---------- Listed records ----------

(** The walker at node 7 takes the counter paths of the nodes 4 and 6
    that lead there. *)
Lemma node_add_counter_paths_takes_from_predecessors_witness :
  ∃ w',
    graph_walker_node_add_counter_paths ex_next_nodes ex_edge_bit ex_w2
      7%N FORWARD NucT = Ok w' ∧
    conserved w' ∧
    counter_set w'
    = [mkFollowPath [NucC] 0%N 1%N; mkFollowPath [NucT; NucC] 1%N 2%N].
Proof.
  pose proof (node_add_counter_paths_takes_from_predecessors ex_next_nodes
                ex_edge_bit ex_w2 7%N FORWARD NucT
                ex_next_nodes_four ex_w2_inv ex_w2_graph) as H.
  change (opposite_orientation FORWARD) with REVERSE in H.
  change (ex_next_nodes (db_graph ex_w2) (db_node_bkmer (db_graph ex_w2) 7%N)
            REVERSE
            (N.ldiff (db_node_union_edges (db_graph ex_w2) 7%N)
               (ex_edge_bit (binary_nuc_complement NucT) REVERSE)))
    with (2, [4%N; 6%N; 0%N; 0%N], [REVERSE; REVERSE; FORWARD; FORWARD],
          [NucG; NucT; NucA; NucA]) in H.
  cbv beta iota in H.
  destruct H as (w' & Heq & _ & Hcons & _ & _ & Hk).
  exists w'. split_and!; [exact Heq|exact Hcons|].
  rewrite Hk. vm_compute. reflexivity.
Defined.

End MoreExampleFacts.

----------

> _Exercise details_:
Every line above that holds the string "change" should be copied out.

> _Solution to this exercise_:
  change (opposite_orientation FORWARD) with REVERSE in H.
  change (ex_next_nodes (db_graph ex_w2) (db_node_bkmer (db_graph ex_w2) 7%N)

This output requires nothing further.